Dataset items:

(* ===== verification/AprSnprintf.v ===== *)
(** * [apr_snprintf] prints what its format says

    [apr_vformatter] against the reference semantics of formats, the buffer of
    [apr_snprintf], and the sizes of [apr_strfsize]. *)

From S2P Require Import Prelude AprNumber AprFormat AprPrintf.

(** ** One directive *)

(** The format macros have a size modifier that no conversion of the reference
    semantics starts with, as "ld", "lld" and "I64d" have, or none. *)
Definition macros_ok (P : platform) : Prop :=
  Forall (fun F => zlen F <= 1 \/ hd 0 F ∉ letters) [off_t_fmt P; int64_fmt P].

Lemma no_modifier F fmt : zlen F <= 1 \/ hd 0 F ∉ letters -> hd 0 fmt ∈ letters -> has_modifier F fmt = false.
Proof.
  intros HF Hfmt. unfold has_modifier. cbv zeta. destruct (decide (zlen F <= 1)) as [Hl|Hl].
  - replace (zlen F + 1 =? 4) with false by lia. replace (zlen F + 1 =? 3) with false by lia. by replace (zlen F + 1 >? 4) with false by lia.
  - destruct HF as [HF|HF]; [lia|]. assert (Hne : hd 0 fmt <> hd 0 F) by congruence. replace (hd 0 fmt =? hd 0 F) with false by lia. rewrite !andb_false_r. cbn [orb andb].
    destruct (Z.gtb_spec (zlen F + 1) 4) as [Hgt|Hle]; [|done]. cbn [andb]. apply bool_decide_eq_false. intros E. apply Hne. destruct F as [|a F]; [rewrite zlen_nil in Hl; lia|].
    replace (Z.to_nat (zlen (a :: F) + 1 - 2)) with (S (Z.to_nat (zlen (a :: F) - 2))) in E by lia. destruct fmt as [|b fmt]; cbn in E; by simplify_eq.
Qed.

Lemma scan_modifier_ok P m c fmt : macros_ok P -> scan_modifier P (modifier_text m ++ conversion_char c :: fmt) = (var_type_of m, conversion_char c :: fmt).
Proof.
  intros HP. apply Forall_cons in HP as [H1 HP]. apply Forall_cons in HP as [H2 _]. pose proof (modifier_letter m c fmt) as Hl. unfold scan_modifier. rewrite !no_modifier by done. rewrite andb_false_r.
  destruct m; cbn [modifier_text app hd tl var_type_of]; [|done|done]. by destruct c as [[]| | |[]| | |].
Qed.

Activity: Identify each line in the entries with the word "Lemma" and copy it.

Task response:
Lemma no_modifier F fmt : zlen F <= 1 \/ hd 0 F ∉ letters -> hd 0 fmt ∈ letters -> has_modifier F fmt = false.
Lemma scan_modifier_ok P m c fmt : macros_ok P -> scan_modifier P (modifier_text m ++ conversion_char c :: fmt) = (var_type_of m, conversion_char c :: fmt).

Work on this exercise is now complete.